Evaluation of Non-Medical Costs Associated with Visual Impairment in Four European Countries

AUTHOR:

Antoine Lafuma

SPONSOR/INSTITUTION:

YEAR PUBLISHED:

2006

PUBLICATION:

PharmacoEconomics

KEY HIGHLIGHTS:

  • Visual impairment is a severe disability that puts a heavy burden on individuals, families and society.

  • In developed countries, the two major diseases leading to irreversible visual impairment are glaucoma and age-related macular degeneration.

  • Their prevalence will increase dramatically with population aging.

  • This study reveals that total non-medical costs associated with visual impairment are considerable.

  • The non-medical social dimensions of visual impairment related to the consequent incapacity and dependency should encourage payers to finance health innovations that aim to preserve vision.

SUMMARY

Visual impairment is a severe disability that puts a heavy burden on individuals, families and society. In developed countries, the two major diseases leading to irreversible visual impairment are glaucoma and age-related macular degeneration. Their prevalence will increase dramatically with population aging.

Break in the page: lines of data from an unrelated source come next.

(** What is known of the destination after the rows below [y0] and the first
    [x0] cells of row [y0] have been written. *)
Definition written {T0 T1 : image_kind} (conv : pixel T1 -> pixel T0)
    (src : image T1) (dst : image T0) (y0 x0 : nat) (d : image T0) : Prop :=
  width d = width dst /\ height d = height dst /\
  offset_ d = offset_ dst /\ scaling_ d = scaling_ dst /\
  length (pData d) = length (pData dst) /\
  forall x y, (x < width dst)%nat ->
    (y < y0 \/ (y = y0 /\ x < x0))%nat ->
    pData d !! (y * width dst + x)%nat = Some (conv (get_pixel src x y)).

(** [visitor_image_cast<T0>::operator()(T1 const&)], the generic overload. *)
Definition plain_cast (T0 T1 : image_kind) (src : image T1) : image T0 :=
  let dst := image_new T0 (width src) (height src) in
  cast_loop (saturating_cast (pixel_type T1) (pixel_type T0)) src dst.

(** [visitor_image_cast<T0>]: the null overload throws, the overload on
    [T0 const&] copies, the generic overload converts pixel by pixel. *)
Definition visitor_image_cast (T0 : image_kind) (src : image_any)
  : outcome (image T0) :=
  match src with
  | image_null => Thrown (runtime_error "Can not cast a null image")
  | image_of T1 im =>
      match image_kind_eq_dec T1 T0 with
      | left e => Returned (eq_rect T1 image im T0 e)
      | right _ => Returned (plain_cast T0 T1 im)
      end
  end.

(** The value the rescaling visitor computes for one pixel, in [double]. *)
Definition rescale (src_offset src_scaling offset scaling : double)
    (v : double) : double :=
  let scaled_src_val := d_add (d_mul v src_scaling) src_offset in
  d_div (d_sub scaled_src_val offset) scaling.

(** What [numeric_cast<double>] returns: the integer itself, or the float
    widened. *)
Definition double_of (S : numeric_type) : value S -> double :=
  match S return value S -> double with
  | uint8_t | uint16_t | uint32_t => float_of_Z double_t
  | float_t => float_convert double_t
  | double_t => fun s => s
  end.

(** [numeric_cast<double>(src(x,y))] stands outside the [try] block, so an
    overflow there would leave the visitor. No source type can overflow a
    [double] ([numeric_cast_double_total]), and the last two branches are
    never taken. *)
Definition to_double (S : numeric_type) (s : value S) : double :=
  match numeric_cast S double_t s with
  | cast_value v => v
  | negative_overflow | positive_overflow => S754_nan
  end.

Definition rescale_pixel (S T : numeric_type)
    (src_offset src_scaling offset scaling : double) (s : value S) : value T :=
  saturating_cast double_t T
    (rescale src_offset src_scaling offset scaling (to_double S s)).

(** [visitor_image_cast_so<T0>::operator()(T1 const&)], the generic
    overload. *)
Definition rescaling_cast (T0 T1 : image_kind) (offset scaling : double)
    (src : image T1) : image T0 :=
  let src_offset := get_offset src in
  let src_scaling := get_scaling src in
  let dst := image_new T0 (width src) (height src) in
  let dst := set_scaling scaling dst in
  let dst := set_offset offset dst in
  cast_loop (rescale_pixel (pixel_type T1) (pixel_type T0)
               src_offset src_scaling offset scaling) src dst.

The economic consequences of visual impairment are considerable, but have rarely been documented, apart from some ‘top-down’ estimates based on national statistics. We estimated the non-medical costs related to visual impairment in four European countries: France, Italy, Germany and the UK.


The study found that total non-medical costs associated with visual impairment are indeed considerable. The present analysis demonstrates that the preponderant economic consequences of visual impairment lie beyond healthcare systems, and that visual impairment has a considerable negative impact on productivity. Considering the non-medical social dimensions of visual impairment related to the consequent incapacity and dependency should encourage payers to finance health innovations that aim to preserve vision.